Neighboring Colombia on Tuesday enacted a law imposing two- to 10-year jail terms on those who inject biopolymers in consumers as well as fines up to US$70,000.

Growing numbers of people suffering chronic pain are seeking to have biopolymer removed from their bodies.

Last year, American rapper Cardi B admitted she had had polymer filler removed from her buttocks, warning young women against the procedure.

The presence of biopolymers triggers the immune system, which constantly fights them, causing fever, swelling and pain.

Over the course of two years, Sanchez was successively diagnosed with arthritis, rheumatism and lupus before reaching a diagnosis that the chemical was actually the cause of her ailments.

An acquaintance, a public hospital employee, referred her to plastic surgeon Juan Carlos Blanco, who has treated some 50 cases in the last five years, of which 20 ended in surgery, including Sanchez's.

Blanco told AFP that when he goes in to remove the filler he finds "little fat balls."

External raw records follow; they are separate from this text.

(** * sriov-netplan-shim: PCI network device discovery and VF reconciliation

    A shallow embedding of [sriov_netplan_shim/pci.py] and
    [sriov_netplan_shim/cmd.py].

    Python text is modelled as [string] (characters are the code points
    0..255).  Exceptions are values of type [exn]; a computation that can
    raise returns a [res].  Code that reads or writes the kernel's sysfs
    tree, runs [lspci] or logs runs in the monad [M], which threads the
    state of the host and the list of observable events (log lines and
    sysfs writes). *)

From Stdlib Require Import String Ascii List Bool Arith ZArith Lia.
From Stdlib Require Import DecimalString DecimalPos.
Import ListNotations.
Local Open Scope list_scope.
Local Open Scope string_scope.

(** ** Python exceptions and results *)

Inductive exn_class :=
| ValueError | TypeError | KeyError | IndexError | AttributeError
| OSError | CalledProcessError.

Record exn := Exn { exn_kind : exn_class; exn_msg : string }.

Inductive res (A : Type) :=
| Ok (a : A)
| Raise (e : exn).
Arguments Ok {A} a.
Arguments Raise {A} e.

Definition res_bind {A B} (r : res A) (k : A -> res B) : res B :=
  match r with
  | Ok a => k a
  | Raise e => Raise e
  end.

Definition raises {A} (r : res A) (c : exn_class) : Prop :=
  exists msg, r = Raise (Exn c msg).
(* ===== verification/Prelude.v ===== *)
(** * ELSPETH: a verification library for its run core

    ELSPETH runs a pipeline of plugins over rows and records, in an audit
    database called the Landscape, what became of every token (a row or a part
    of one).  This library models the parts of [src/src/elspeth/] that decide
    whether that record is right, and proves what they promise.  The plugins
    themselves, their I/O and the web application around them are outside.

    ** The program's parts

    - The _row loop_ takes each row's result, counts it and hands sink-bound
      tokens to the sink flush, which writes them in groups and reconciles the
      counters when a sink diverts rows ([engine/orchestrator/outcomes.py],
      [sink_flush.py], [types.py], [counter_classification.py]).  The run result
      validates the final counters ([contracts/run_result.py]), and the audit
      side derives the same status again from the recorded outcomes alone
      ([engine/orchestrator/run_status.py]).
    - _Aggregations_ collect rows until a trigger fires ([engine/triggers.py]);
      _coalesce barriers_ hold the branches of a fork until a policy says what
      to do ([engine/coalesce_policy.py], [coalesce_executor.py]); _row unions_
      hold them until all have arrived and release them unmerged
      ([row_union_executor.py]).  Which groups a token belongs to is written in
      its _lineage_, a path of frames ([contracts/identity.py]).
    - Forks, expansions, merges and collectors make new tokens.  The _token mint_
      ([core/landscape/data_flow/tokens.py]) writes each with its parents, its
      path and the record of the group it opens in one transaction, and
      recognises a call that is driven again after a crash.
    - Gates, triggers and value transforms evaluate _expressions_ that an
      operator wrote ([core/expression_parser.py]): Python's AST, a validator
      that bounds its depth and refuses what is not in the grammar, an evaluator,
      and static questions asked at configuration time.
    - Every row travels with a _contract_ that names and types its fields
      ([contracts/schema_contract.py] and its neighbours): inferred from the
      first row or configured, propagated through transforms, checked against
      the consumer's schema at build time, merged where branches or producers
      meet ([contracts/union_merge.py], [core/dag/coalesce_merge.py]), and
      restored from checkpoints and audit records under a hash.
    - The pipeline is an _execution graph_ ([core/dag/graph.py]).  At build time
      each fork that meets a barrier again and each declared scope becomes a
      _bound group_ with an opener and a closer ([group_bindings.py]); the
      region between the two is validated ([bound_regions.py]), so that at run
      time a token's lineage can be trusted; and walks over the graph compute
      which fields a node's rows are sure to have ([guarantees.py]).
    - Several processes may work on one run.  _Run coordination_
      ([core/landscape/run_coordination_repository.py]) gives each run one
      leader seat with a growing epoch, and each worker a membership that a
      leader may revoke; every write runs under a fence that checks one of the
      two in the transaction of the write.
    - The _token scheduler_ ([core/landscape/scheduler/]) is the durable work
      queue: rows are enqueued or ingested, claimed under a lease, renewed,
      disposed of by the holder, recovered from dead holders, and handed to the
      sinks by the leader; each change is recorded as an event.  The _barrier
      journal_ ([scheduler/barrier.py]) holds BLOCKED rows, lets a leader adopt
      them, and completes a barrier in one transaction.  Readers decide on
      draining, quiescence and resume ([scheduler/read_model.py],
      [verify_resume_coverage]).

    ** The files

    - [Prelude]: exceptions, the result monad, Python dicts and sorting, the
      hint database and the tactics that walk back through monadic code.
    - [Enums], [RunResult], [Counters], [Outcomes], [AuditDerive]: the
      vocabulary, the result record, the counters, the accumulator with routing
      and sink flush, and the audit derive; [Parity] relates them.
    - [Triggers] and [TriggersTheory]: the trigger evaluator over Python's
      floats, given by the laws of comparison and addition it relies on.
    - [CoalescePolicy], [CoalesceExecutor], [CoalesceTheory]: the decision
      matrix, the executor as a state with one function per operation, and the
      step relation over them.
    - [Lineage]: frames, tokens and the path operations.  [RowUnion]: the
      executor as a state monad over its maps and the part of the database it
      uses, whose writes may be refused; [RowUnionTheory] has the invariant and the steps, [RowUnionHistory]
      the theorems over whole runs and over a restore.
    - [Tokens]: the tables of tokens, parents, frames, groups and outcomes with
      their constraints, and the verbs as a state and error monad over them;
      [TokenTheory] has the invariant and what each verb mints, [TokenHistory]
      the theorems over all histories of mints.
    - [Graph]: nodes, edges and readers over the class [MultiDiGraph], which
      stands for networkx with its documented laws.  [GroupBindings]: the
      registry and how it is built; [BoundRegions]: the walks, the regions and
      the validators, with their theorems in [RegionTheory]; [Guarantees]: the
      walks with memory as a monad over the caller's dicts, and the schema that
      the builder gives a coalesce node ([core/dag/builder.py]), with their
      theorems in [GuaranteeTheory].
    - [Expressions] and [ExpressionTheory]: the syntax as an inductive type with
      the node classes of [ast], the validator and the evaluator as recursive
      functions, what Python does with values as the class [PyOps].
    - [Contracts], [ContractFlow], [SchemaCompat]: contracts with their fields
      and the rows that carry them, with Python's values as an inductive type;
      the builder, the factory, propagation and audit records; the check of a
      producer's schema against a consumer's.  [UnionMerge] and [CoalesceMerge]:
      the union and the join of contracts, the schema of a coalesce node, and
      [build_coalesce_merge], which merges the rows.  [ContractTheory],
      [UnionTheory], [CompatTheory], [CoalesceMergeTheory] and [CoalesceSchema]
      (what the schema of a coalesce node says of its rows) hold their
      theorems; the digest of a contract is the class [Digest].
    - [Landscape]: the tables as finite maps and logs, transactions as a state
      and error monad over a connection, [begin_write] with rollback and the
      commit guard on issued deadlines.  The environment (clocks, digests, ids,
      database faults) is the class [Env].
    - [Coordination] and [CoordinationTheory]: the verbs of the seat and of the
      memberships, and the preorder in which every verb moves the database.
    - [Scheduler], [Emissions], [Barrier], [ReadModel]: one definition per verb
      of the queue, of the verbs that emit work with another write, of the
      barrier journal, and of the readers; the body of a verb is the body of
      its [with] block, under the fence of [Coordination] that it names.
    - [Lifecycle]: the abstract machine of a work item, that is, the legal edges
      of one row and the moves of the table, with the rows named whose adoption
      marker may be cleared.  [SchedulerFacts] and
      [SchedulerRecovery] hold the lemmas on statements, [SchedulerReplay] and
      [BarrierReplay] those on verbs, [QueueHistory] the relation of all
      histories of verbs, [SchedulerTheory] and [BarrierTheory] the guarantees.

    ** What the theorems show

    - _Bookkeeping_ ([Parity], [RunResult], [Counters]): the live counters after
      the loop and the flush, and those derived from the audit records, both
      make a result; the parity assertion accepts them exactly when the source
      rows agree and no more failed barriers were announced than recorded, and
      the terminal statuses are the same if all were announced; a refused reconciliation changes nothing;
      the result record accepts exactly the statuses its counters imply.
    - _Triggers_: the latches depend on the set of arrival times and not on
      their order, the first to fire wins, a checkpoint restores them.
    - _Coalesce_: a group closed in the database, or in memory while its key is
      retained, stays closed; the final flush resolves every group or ends with
      the exception of a merge; a loss fails a group exactly when nothing could save it.
    - _Lineage_: a path round-trips through the journal, and a merging closer
      truncates exactly at its own frame.
    - _Token mint_: every path on record can be read and names groups on record,
      whose counts are exact; a coalesce and a collector give back the path on
      which the fork or the expansion was built, from supplied and from recorded
      paths; a fork that is driven again returns what it committed while its
      parent has no other children, except that a fork on the popped path of a
      token that a row union released is refused ever after.
    - _Row unions_: while no operation raises, accepted tokens are held, released
      or failed, each once, and in every run what was held is held or finished
      on record; a closed group is released again by the reconciliation of a
      resume only; a release is whole, ordered and
      changes only the union's own frame; the flush leaves nothing; a restart
      from the journal rebuilds what was held.
    - _Graph_: frames resolve to one binding, as the routing maps say, and a
      registration binds its own group and no other; accepted
      regions form a forest, have one entry and one exit, and what opens inside
      one closes inside it; the memory of the guarantee walk does not change an
      answer, rows carry the guaranteed fields, merged rows too, if plugins keep
      what they declare, and the fields said to arrive are exactly those that some path
      carries on.
    - _Expressions_: what the constructor accepts never reaches the evaluator's
      security errors and, on a row, fails only with evaluation errors; the
      depth guard is exact; the classifications (boolean, free of sets, complete
      list of fields, spelled-out keys) mean what they say, the third except for
      a bare row in the key of a receiver, which the validator lets through.
    - _Contracts_: access to a row by either name, its index and the test for
      presence agree; rows, checkpoints and audit records round-trip, and a
      tampered checkpoint needs a collision of the hash; a first row
      violates the contract it locks only where it violated the declared part;
      what the build finds compatible, the rows pass.
    - _Merging_: the join of a batch describes every member's rows and does not
      depend on order (the pairwise fold of the sink describes them too, but
      does depend on it); each field of a merged row has the origin that is
      recorded; a union of sound rows is sound if not all branches must arrive
      or collisions fail, and need not be otherwise; guarantees of the node hold
      of its rows; conflicts and collisions refused as certain are.
    - _Coordination_: a deposed leader can write nothing more, epochs only
      grow, a seat is taken only from the dead and can be taken from them unless
      the run is a finished success.
    - _Queue_: the event log replays to exactly the queue; every history is a
      sequence of legal moves, so finished work is final, no work is lost and
      lease columns fit the status; claims take the first row, only the holder
      disposes of it, recovery takes exactly the abandoned rows.
    - _Barriers and resume_: a completed barrier accounts for every held row, a
      row is adopted once until a restore resets it, a quiescent run is still, and resume is refused
      exactly when some token would never be processed.

    ** Choices

    Integers are Python's unbounded ones ([Z], or [nat] for counts); instants
    and intervals are microseconds, except in [Triggers].  An exception is a
    value of [exc]: its class and, where it helps, the site.  Fuel occurs in five
    places: the bisection of [Triggers] runs on the length of its list plus one,
    the slices of [ReadModel] on the length of the list of ids, the depth guard
    of [Expressions] on the number of nodes, the passes of [UnionMerge] over
    original names on the number of fields, the walks of [BoundRegions] and
    [Guarantees] on the number of nodes plus one; all are proved enough, the
    walks of [Guarantees] on acyclic graphs, which the build demands.  Recursion is
    structural elsewhere.

    Histories are sequences of whole transactions.  SQLite serialises writers
    and PostgreSQL is brought to the same effect by row locks; the locks, and
    retries on contention, are not modelled.  A refused verb still records its
    refusal event, and a failed best-effort write loses it.  Code outside these
    files enters as a parameter: the merge in the coalesce executor (whose
    pure part [CoalesceMerge] defines), the trigger condition, the sinks'
    verdicts, the insertion of rows and tokens during an ingest, and for the
    token mint its fences, payload references and digests.  The writes of a row
    union run under fences too: a list of refusals says of each whether it is
    refused and with what exception, for any list.  Row payloads are
    opaque to the queue.  Python's dicts are association lists in insertion order, sets in contracts are lists without
    regard to order, and the classes of numpy and pandas that contracts know are
    constructors of values.

    ** Not modelled

    The row processor and the orchestrator around the modelled parts, the
    executors of aggregations and collectors, the restore of their barriers and
    of coalesce barriers after a crash, the finalisation of a merge and the
    creation of source tokens, the completion of runs, the texts of evaluation
    errors and the row objects with contracts that an expression may be given,
    the parsing of field specifications, the graph builder (but for the
    schema of a coalesce node) and the other rules of its validation, persistence and export of the
    Landscape, plugins, the command line, the TUI, the MCP server, the web
    application, telemetry. *)

From stdpp Require Export base option list gmap strings sorting.
From Stdlib Require Export ZArith Lia.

When he cauterizes them "they explode and what comes out is oil."

There are no official figures on the number of people suffering from biopolymer injection in Venezuela, although local media have documented deaths. AFP unsuccessfully requested statistics from the Ministry of Health.

Sanchez says her "bad decision" to get the fillers was about conforming to a stereotype, "for not feeling somehow all right about my silhouette."

"But it was allowed. It wasn't that I was crazy."

She was unable to sit down for 20 days after her reconstruction surgery.

While buttock enhancement was the most popular biopolymer treatment, it has also been used to enhance breasts, calf muscles, or even for penis enlargement.

Surgical removal of the biopolymer has been performed for about five years, but before that the recommendation was not to touch the affected area.

Surgeons agree that it is impossible to remove 100 percent of the biopolymer, and whoever offers a different assessment is lying, Blanco says.

Extraction operations can cost up to $11,000.

That's what 39-year-old Susana will have to pay for her third attempt to remove the toxic filler she had injected in her buttocks 12 years ago.

Susana, who asked that her real name not be used because of the stigma attached to those who have opted for these treatments, lives in a shantytown in the hills of Caracas.

Getting around is an ordeal.

"I can't walk very far," she says. "I have to put my feet in hot water."

She began to suffer pain five years after the injections, after her second pregnancy, and made "the mistake" of having surgery in 2017 with a contraindicated technique similar to liposuction, which only made things worse and cost $3,000.

"I couldn't walk anymore," she recalls, and a doctor performed emergency surgery on her in 2019 -- for an additional $5,000.

She has scars on her upper and lower buttocks, bruised from the operations.

In the upcoming third operation, the specialist "is going to take out as much as she can."

The doctor warned Susana "not to hate her if she leaves me 'flat'" in the buttocks," she said. "I'm not going to hate her. I'm going to thank her very much."